Try as she did, Hurricane Paloma just couldn't stop the festivities, because Jamaicans simply love a good party.
So neither wind nor rain from the then tropical depression could prevent the 27th staging of the Grand Charity Ball of the civic affairs committee of the Jamaica Chamber of Commerce. The Jamaica Pegasus ballroom was packed, easing any fears the economy would slow ticket sales.
So with MC Dr Aggrey Irons joking about why they are called 'cocktails' and saying adults didn't need to dress up to have a 'ball', the entertainment was top-class. Mixing jazz and razzmatazz, Keisha Patterson belted out her selections (At Last was an especially goose-pimply number), before showman supreme Dwight Richards did his energetic stint. Fab Five (with a cameo from Lloyd Lovindeer), turned the stoic, seated partygoers into Saturday Night Fever-type dancers as their mix of soca, rocksteady and disco had everyone dancing off the pounds.
Among those out partying were Lascelles and Eileen Chin, Omar and Lezanne Azan, Michael and Angie Ammar, Glen Christian, Noel and Jackie DaCosta, Madai Hernandez and Marcelo Munoz, Mexican Ambassador Leonora Rueda, Canadian High Commissioner Denis Kingsley and wife, Jo Ann, Diego and Melissa Avaria, Ann-Marie Stewart, Anthony Chang, Anya Schnoor, Sherry-Ann McGregor, Mark and Sandra Golding, David Hall, Camille Facey, Chris Hayman, Patria-Kaye Aarons, Marlon Davis, Nikolaus Price and Anna-Kay Chisholm, Richard and Diana Stewart, Ed Khoury and Alison Barnett, Llewelyn Bailey, Andrew Issa, Sean Lyn, Igor and Elena Dorofeev, May Lawrence-Evans, Pablo Hoilett, Major Hugh and Judith Blake, Yulit Gordon and Hugh Morris.

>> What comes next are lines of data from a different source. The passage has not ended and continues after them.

(* ===== verification/AwsPolicies.v ===== *)
(** * AWS policy payloads and the permissions they grant

    [internal/providers/aws/model.go] (policy documents, principals, string
    lists) and [permissions.go] (the permission resolver).  [encoding/json]'s
    parser is a parameter: the code depends on the tree it returns. *)
From S2P Require Import Prelude GoStrings GoCollections GoText ScanDomain.

(** ** String lists *)
Definition dedupeStrings (items : list string) : list string := unique (nonempty_map TrimSpace items).
Definition sortedUniqueStrings (values : list string) : list string := SortStrings (dedupeStrings values).

Definition parseStringList (value : any) : list string :=
  match value with
  | AString s => if blank s then [] else [s]
  | AList l => filter (λ s, blank s = false) (omap (λ v, match v with AString s => Some s | _ => None end) l)
  | AStrings l => l
  | _ => []
  end.

(** [firstNonEmptyAWSValue]: the first non-blank value, trimmed. *)
Fixpoint firstNonEmptyAWSValue (values : list string) : string :=
  match values with
  | [] => ""
  | v :: values => if blank v then firstNonEmptyAWSValue values else TrimSpace v
  end.

Definition normalizeStringList (values : list string) : list string := unique (nonempty_map TrimSpace values).

Lemma elem_of_dedupeStrings l x : x ∈ dedupeStrings l ↔ x ≠ "" ∧ ∃ y, y ∈ l ∧ TrimSpace y = x.
Proof. unfold dedupeStrings. rewrite elem_of_unique, elem_of_nonempty_map. naive_solver. Qed.
Lemma elem_of_sortedUniqueStrings l x : x ∈ sortedUniqueStrings l ↔ x ≠ "" ∧ ∃ y, y ∈ l ∧ TrimSpace y = x.
Proof. unfold sortedUniqueStrings. by rewrite SortStrings_perm, elem_of_dedupeStrings. Qed.

(** ** Policy documents *)
Record iamPolicyStatement := {
  st_Effect : string; st_Action : any; st_NotAction : any; st_Resource : any; st_NotResource : any;
  st_Principal : any; st_Condition : list (string * any) }.
Record iamPolicyDocument := { doc_Version : string; doc_Statement : list iamPolicyStatement }.
Definition empty_document : iamPolicyDocument := {| doc_Version := ""; doc_Statement := [] |}.
Definition zero_statement : iamPolicyStatement :=
  {| st_Effect := ""; st_Action := ANil; st_NotAction := ANil; st_Resource := ANil; st_NotResource := ANil;
     st_Principal := ANil; st_Condition := [] |}.

(** [encoding/json] stores an object's member in the field whose name it equals
    up to case; of several such members the last one wins. *)
Definition json_field (m : list (string * any)) (name : string) : any :=
  foldl (λ found kv, if EqualFold kv.1 name then kv.2 else found) ANil m.
Definition decode_string (v : any) : option string :=
  match v with AString s => Some s | ANil => Some "" | _ => None end.
Definition decode_map (v : any) : option (list (string * any)) :=
  match v with AMap m => Some m | ANil => Some [] | _ => None end.

Definition decode_statement (v : any) : option iamPolicyStatement :=
  match v with
  | ANil => Some zero_statement
  | AMap m =>
      effect ← decode_string (json_field m "Effect");
      condition ← decode_map (json_field m "Condition");
      Some {| st_Effect := effect; st_Action := json_field m "Action"; st_NotAction := json_field m "NotAction";
              st_Resource := json_field m "Resource"; st_NotResource := json_field m "NotResource";
              st_Principal := json_field m "Principal"; st_Condition := condition |}
  | _ => None
  end.

(** [iamPolicyStatements.UnmarshalJSON]: one statement with an effect, or a
    list of statements. *)
Definition UnmarshalStatements (data : any) : option (list iamPolicyStatement) :=
  match data with
  | ANil => Some []
  | _ =>
      match decode_statement data with
      | Some single =>
          if nonempty (st_Effect single) then Some [single] else None
      | None => match data with AList l => mapM decode_statement l | _ => None end
      end
  end.
Definition decode_document (v : any) : option iamPolicyDocument :=
  match v with
  | ANil => Some empty_document
  | AMap m =>
      version ← decode_string (json_field m "Version");
      statements ← UnmarshalStatements (json_field m "Statement");
      Some {| doc_Version := version; doc_Statement := statements |}
  | _ => None
  end.

Definition parsePolicyDocument `{JSON} (raw : string) : result iamPolicyDocument :=
  let trimmed := TrimSpace raw in
  if decide (trimmed = "") then Ok empty_document
  else
    let decoded :=
      if Contains trimmed "%" then default trimmed (QueryUnescape trimmed) else trimmed in
    match json_parse decoded ≫= decode_document with
    | Some doc => Ok doc
    | None => Err (Wrap "parse policy document" (Errorf "invalid JSON"))
    end.

Definition canonicalEffect (effect : string) : option string :=
  let e := canon effect in
  if decide (e = "allow") then Some "Allow"
  else if decide (e = "deny") then Some "Deny"
  else None.

Definition normalizedStatement (effect : string) (actions resources : list string) : option (list (string * any)) :=
  canonical ← canonicalEffect effect;
  Some [("effect", AString canonical); ("actions", AStrings (dedupeStrings actions));
        ("resources", AStrings (dedupeStrings resources))].

Definition parseAWSPrincipals (principal : any) : list string :=
  match principal with
  | AString star => if decide (star = "*") then ["*"] else []
  | AMap m => dedupeStrings (parseStringList (map_get m "AWS"))
  | _ => []
  end.

Fixpoint first_fold_key (m : list (string * any)) (name : string) : option any :=
  match m with
  | [] => None
  | (k, v) :: m => if EqualFold (TrimSpace k) name then Some v else first_fold_key m name
  end.
Definition parsePrincipalType (principal : any) (principalType : string) : list string :=
  match principal with
  | AMap m =>
      match first_fold_key m principalType with
      | Some v => dedupeStrings (parseStringList v)
      | None => []
      end
  | _ => []
  end.

(** ** Permissions *)
Definition policyTypePerm := "permission".
Definition policyTypeTrust := "trust".
Definition policy_type (p : Policy) : string := as_string (map_get (pol_Normalized p) "policy_type").
Definition policy_identity (p : Policy) : string := as_string (map_get (pol_Normalized p) "identity_id").

Definition parseNormalizedStatements (raw : any) : result (list (list (string * any))) :=
  match raw with
  | AMaps l => Ok l
  | AList l =>
      foldr (λ item acc,
        match as_map item with
        | Some statement => rest ← acc; Ok (statement :: rest)
        | None => Err (Errorf "statement has unexpected type")
        end) (Ok []) l
  | _ => Err (Errorf "expected statement array")
  end.

Definition statement_tuples (identityID : string) (statement : list (string * any)) : list PermissionTuple :=
  let effect := as_string (map_get statement "effect") in
  action ← parseStringList (map_get statement "actions");
  resource ← parseStringList (map_get statement "resources");
  [{| perm_IdentityID := identityID; perm_Action := action; perm_Resource := resource; perm_Effect := effect |}].

Definition tuple_key (t : PermissionTuple) : string :=
  perm_IdentityID t +:+ "|" +:+ perm_Action t +:+ "|" +:+ perm_Resource t +:+ "|" +:+ perm_Effect t.

(** The tuples of one policy, duplicates included. *)
Definition policy_tuples (policy : Policy) : result (list PermissionTuple) :=
  if decide (policy_type policy = policyTypePerm) then
    let identityID := policy_identity policy in
    _ ← guard_err (nonempty identityID) (Errorf ("policy " +:+ pol_ID policy +:+ " missing identity_id"));
    match parseNormalizedStatements (map_get (pol_Normalized policy) "statements") with
    | Ok statements => Ok (statements ≫= statement_tuples identityID)
    | Err e => Err (Wrap ("policy " +:+ pol_ID policy +:+ " invalid statements") e)
    end
  else Ok [].

Definition ResolvePermissions (bundle : NormalizedBundle) : result (list PermissionTuple) :=
  tuples ← concat_results policy_tuples (b_Policies bundle);
  Ok (dedup_by tuple_key tuples).

(** *** What the resolver computes *)

(** A permission policy of [id] has a statement with this effect, action and
    resource. *)
Definition grants (bundle : NormalizedBundle) (id effect action resource : string) : Prop :=
  ∃ policy statements statement,
    policy ∈ b_Policies bundle ∧ policy_type policy = policyTypePerm ∧ policy_identity policy = id ∧
    parseNormalizedStatements (map_get (pol_Normalized policy) "statements") = Ok statements ∧
    statement ∈ statements ∧ as_string (map_get statement "effect") = effect ∧
    action ∈ parseStringList (map_get statement "actions") ∧
    resource ∈ parseStringList (map_get statement "resources").

Lemma elem_of_statement_tuples id st t :
  t ∈ statement_tuples id st ↔
  perm_IdentityID t = id ∧ perm_Effect t = as_string (map_get st "effect") ∧
  perm_Action t ∈ parseStringList (map_get st "actions") ∧
  perm_Resource t ∈ parseStringList (map_get st "resources").
Proof.
  unfold statement_tuples. rewrite list_elem_of_bind. split.
  - intros (a & (r & Ht & Hr)%list_elem_of_bind & Ha). apply list_elem_of_singleton in Ht as ->. done.
  - destruct t as [i a r e]; cbn. intros (<- & -> & Ha & Hr). exists a. split; [|done].
    apply list_elem_of_bind. exists r. split; [by left|done].
Qed.

Lemma elem_of_policy_tuples bundle policy ts t :
  policy ∈ b_Policies bundle → policy_tuples policy = Ok ts →
  t ∈ ts → grants bundle (perm_IdentityID t) (perm_Effect t) (perm_Action t) (perm_Resource t).
Proof.
  intros Hp. unfold policy_tuples. destruct (decide _) as [Hty|]; intros H Ht.
  - apply bind_Ok in H as (? & _ & H). destruct (parseNormalizedStatements _) as [sts|] eqn:Es; [|done].
    injection H as <-. apply list_elem_of_bind in Ht as (st & Ht & Hst).
    apply elem_of_statement_tuples in Ht as (? & ? & ? & ?). by exists policy, sts, st.
  - injection H as <-. by apply elem_of_nil in Ht.
Qed.

Lemma policy_tuples_complete policy ts sts st id e a r :
  policy_tuples policy = Ok ts → policy_type policy = policyTypePerm → policy_identity policy = id →
  parseNormalizedStatements (map_get (pol_Normalized policy) "statements") = Ok sts →
  st ∈ sts → as_string (map_get st "effect") = e →
  a ∈ parseStringList (map_get st "actions") → r ∈ parseStringList (map_get st "resources") →
  mkPermission id a r e ∈ ts.
Proof.
  intros H Hty Hid Hsts Hst He Ha Hr. unfold policy_tuples in H. rewrite decide_True in H by done.
  apply bind_Ok in H as (? & _ & H). rewrite Hsts in H. injection H as <-.
  apply list_elem_of_bind. exists st. split; [|done]. apply elem_of_statement_tuples. cbn. auto.
Qed.

Lemma ResolvePermissions_sound bundle ts t :
  ResolvePermissions bundle = Ok ts → t ∈ ts →
  grants bundle (perm_IdentityID t) (perm_Effect t) (perm_Action t) (perm_Resource t).
Proof.
  unfold ResolvePermissions. intros H Ht. open_bind H l Hl. injection H as <-.
  apply elem_of_dedup_by in Ht. apply (elem_of_concat_results _ _ _ t Hl) in Ht as (p & ys & Hp & Hys & Ht).
  by eapply elem_of_policy_tuples.
Qed.

Lemma grants_tuples bundle l id e a r :
  concat_results policy_tuples (b_Policies bundle) = Ok l → grants bundle id e a r → mkPermission id a r e ∈ l.
Proof.
  intros Hl (p & sts & st & Hp & Hty & Hid & Hsts & Hst & He & Ha & Hr).
  destruct (concat_results_each _ _ _ p Hl Hp) as [ys Hys]. apply (elem_of_concat_results _ _ _ _ Hl).
  exists p, ys. repeat split; try done. by eapply policy_tuples_complete.
Qed.

(** Nothing granted is lost, except that two grants whose joined keys coincide
    count as one. *)
Lemma ResolvePermissions_complete bundle ts id e a r :
  ResolvePermissions bundle = Ok ts → grants bundle id e a r →
  ∃ t, t ∈ ts ∧ tuple_key t = tuple_key (mkPermission id a r e).
Proof.
  unfold ResolvePermissions. intros H Hg. open_bind H l Hl. injection H as <-.
  apply dedup_by_complete. by apply (grants_tuples _ _ _ _ _ _ Hl).
Qed.

(** Granted permissions that the joined key keeps apart: no separator in the
    identity, the action and the resource. *)
Lemma tuple_key_inj t u :
  no_byte "|" (perm_IdentityID t) → no_byte "|" (perm_Action t) → no_byte "|" (perm_Resource t) →
  no_byte "|" (perm_IdentityID u) → no_byte "|" (perm_Action u) → no_byte "|" (perm_Resource u) →
  tuple_key t = tuple_key u → t = u.
Proof.
  destruct t as [i a r e], u as [i' a' r' e']; unfold tuple_key; cbn. intros ?????? E.
  apply (join_inj "|") in E as [-> E]; [|done..]. apply (join_inj "|") in E as [-> E]; [|done..].
  apply (join_inj "|") in E as [-> ->]; done.
Qed.
Lemma resource_edges_fine r x :
  x ∈ b_Resources bundle →
  r ∈ resource_edges (secretsManagerResourceIndex (b_Resources bundle)) (ssmParameterResourceIndex (b_Resources bundle))
        (ecrRepositoryResourceIndex (b_Resources bundle)) timestamp x → edge_fine r.
Proof.
  intros Hx Hr. pose proof (hasResourceType_nodes bundle x resources_NoDup Hx) as Hn.
  unfold resource_edges in Hr. rewrite !elem_of_app in Hr. destruct Hr as [Hr|[Hr|[Hr|Hr]]].
  - destruct (_ && _) eqn:E; [|by apply elem_of_nil in Hr]. apply list_elem_of_singleton in Hr as ->.
    apply andb_true_iff in E as [Et%bool_decide_eq_true Es%present_true].
    destruct (cb_tools _ Hb x Hx Es) as [Ha Hp]; [by left|].
    split; [done|]. split; [done|]. unfold validateRelationshipEndpoints. cbn. rewrite Ha. cbn.
    unfold hasInvocable. rewrite (has_prefix_of_intro "aws:resource:") by (auto || set_solver).
    by rewrite !orb_true_r.
  - destruct (_ && _) eqn:E; [|by apply elem_of_nil in Hr]. apply list_elem_of_singleton in Hr as ->.
    apply andb_true_iff in E as [Et%bool_decide_eq_true Es%present_true].
    destruct (cb_tools _ Hb x Hx Es) as [Ha _]; [by right|]. rewrite Et in Hn.
    split; [done|]. split; [done|]. unfold validateRelationshipEndpoints. cbn. rewrite Ha. cbn.
    unfold hasTool. by rewrite Hn, orb_true_r.
  - apply list_elem_of_omap in Hr as (ref & Href & Hr). unfold secret_edge in Hr.
    destruct (cb_sources _ Hb x Hx) as [Hs Ha].
    { unfold credentialCandidateRefs. intros [E _]%app_nil. rewrite E in Href. by apply elem_of_nil in Href. }
    destruct (nonempty (matchSecretsManagerReference _ _)) eqn:E1;
      [|destruct (nonempty (matchSSMParameterReference _ _)) eqn:E2]; try done.
    all: rewrite ?E1, ?E2 in Hr; injection Hr as <-; unfold reference_source; rewrite decide_False by done.
    all: apply uses_secret_fine; [done|].
    + apply nonempty_true in E1. by eapply match_secret_fine.
    + apply nonempty_true in E2. by eapply match_parameter_fine.
  - apply list_elem_of_omap in Hr as (ref & Href & Hr). unfold image_edge in Hr.
    by rewrite (cb_images _ Hb x ref Hx Href) in Hr.
Qed.

(** *** Credential references *)
Lemma classify_target raw x service ref :
  classifyCredentialReference raw x service (secretsManagerResourceIndex (b_Resources bundle))
    (ssmParameterResourceIndex (b_Resources bundle)) = Some ref →
  cr_TargetNodeID ref ≠ "" → cr_Resolved ref = false ∨ hasSecretNode g (cr_TargetNodeID ref) = true.
Proof.
  unfold classifyCredentialReference. destruct (decide _) as [|_]; [done|].
  destruct (splitCredentialReference _) as [name source]. set (target := TrimSpace source).
  destruct (nonempty target); cbn [andb]; [|destruct (classifyCredentialProvider _ _ _) as [[??]?]; intros [= <-]; by left].
  destruct (nonempty (matchSecretsManagerReference target _)) eqn:E1; cbn [negb orb];
    [|destruct (nonempty (matchSSMParameterReference target _)) eqn:E2];
    destruct (classifyCredentialProvider _ _ _) as [[??]?]; intros [= <-]; cbn; rewrite ?E1, ?E2; intros Hne.
  - right. by eapply match_secret_fine.
  - right. by eapply match_parameter_fine.
  - by left.
Qed.

Lemma references_of_spec x id type service wt ref :
  ref ∈ references_of (secretsManagerResourceIndex (b_Resources bundle))
    (ssmParameterResourceIndex (b_Resources bundle)) x id type service wt →
  credentialCandidateRefs x ≠ [] ∧ cr_WorkloadID ref = credentialWorkloadNodeID x ∧
  (cr_TargetNodeID ref ≠ "" → cr_Resolved ref = false ∨ hasSecretNode g (cr_TargetNodeID ref) = true).
Proof.
  intros (raw & Hraw & Hr)%list_elem_of_omap.
  split; [intros E; rewrite E in Hraw; by apply elem_of_nil in Hraw|].
  destruct (isAgentCoreCredentialProviderReference raw); [done|].
  destruct (classifyCredentialReference _ _ _ _ _) as [ref'|] eqn:E; [|done]. injection Hr as <-. split; [done|].
  cbn. by eapply classify_target.
Qed.

Lemma bundle_references_fine ref :
  ref ∈ bundle_references bundle → cr_TargetNodeID ref ≠ "" →
  hasActor g (cr_WorkloadID ref) = true ∧ hasSecretNode g (cr_TargetNodeID ref) = true.
Proof.
  intros Hin Hne. split.
  - unfold bundle_references in Hin. apply elem_of_app in Hin as [Hin|Hin];
      apply list_elem_of_bind in Hin as (x & Hin & Hx).
    + apply references_of_spec in Hin as (Hc & -> & _). destruct (cb_sources _ Hb x Hx Hc) as [Hs Ha].
      unfold credentialWorkloadNodeID. rewrite (proj2 (blank_false _) Hs). done.
    + unfold agent_references in Hin. destruct (is_nil _); [by apply elem_of_nil in Hin|].
      apply references_of_spec in Hin as (_ & -> & _). unfold credentialWorkloadNodeID. cbn.
      change (blank "") with true. rewrite (cb_agents _ Hb x Hx). unfold hasActor. by rewrite hasAgent_nodes, orb_true_r.
  - assert (cr_Resolved ref = false ∨ hasSecretNode g (cr_TargetNodeID ref) = true) as [Hr|]; [| |done].
    + unfold bundle_references in Hin. apply elem_of_app in Hin as [Hin|Hin];
        apply list_elem_of_bind in Hin as (x & Hin & Hx); [by apply references_of_spec in Hin as (_ & _ & ?); auto|].
      unfold agent_references in Hin. destruct (is_nil _); [by apply elem_of_nil in Hin|].
      apply references_of_spec in Hin as (_ & _ & ?); auto.
    + destruct (cb_nodes _ Hb ref Hin Hr Hne) as (r & Hrr & Hid & Ht). eapply secret_target_fine; eauto.
Qed.

Lemma credential_edges_fine r :
  r ∈ at_time timestamp <$> (MapBundleCredentialReferences bundle).2 → edge_fine r.
Proof.
  intros (e & -> & He)%list_elem_of_fmap. cbn in He. rewrite sort_stable_perm in He.
  apply elem_of_dedup_by, list_elem_of_omap in He as (ref & Href & He).
  unfold reference_edge in He. destruct (nonempty _) eqn:E; [|done]. injection He as <-.
  apply nonempty_true in E. destruct (bundle_references_fine ref Href E) as [H1 H2].
  split; [done|]. split; [done|]. unfold validateRelationshipEndpoints. cbn. by rewrite H1, H2.
Qed.

(** *** Policies and permissions *)
Lemma policy_identity_known p :
  p ∈ b_Policies bundle → policy_identity p ∈ id_ID <$> b_Identities bundle.
Proof.
  intros Hp. destruct (ValidateNormalizedBundle_ids bundle (cb_valid _ Hb)) as (_&_&_&_&_&_&_&_&_&_& Hn).
  pose proof (validatePolicyNormalized_identity _ _ (Hn p Hp)) as Hid.
  fold (policy_identity p) in Hid. rewrite (cb_policies _ Hb p Hp) in Hid. by apply elem_of_list_to_set in Hid.
Qed.

Lemma principal_fine principal m :
  m = collect (λ i, Some (id_ARN i, id_ID i)) (b_Identities bundle) → principalNodeID principal m ≠ "" →
  hasIdentity g (principalNodeID principal m) || HasPrefix (principalNodeID principal m) "aws:principal:" = true.
Proof.
  intros ->. unfold principalNodeID. destruct (decide _); [done|]. intros Hne.
  destruct (collect _ _ !! _) as [id|] eqn:E; [|by autorewrite with identrail; rewrite orb_true_r].
  apply collect_Some in E as (i & Hi & [= _ <-]). rewrite hasIdentity_nodes; [done|]. by apply list_elem_of_fmap_2.
Qed.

Chairman of the civic affairs committee of the Jamaica Chamber of Commerce (JCC), Sameer Younis (centre), jokes with JCC president Milton Samuda and Karlene Williams, a graduate of the JCC's youth leadership programme. Williams has since started her own business and is sponsoring two teenaged boys, to improve their lives.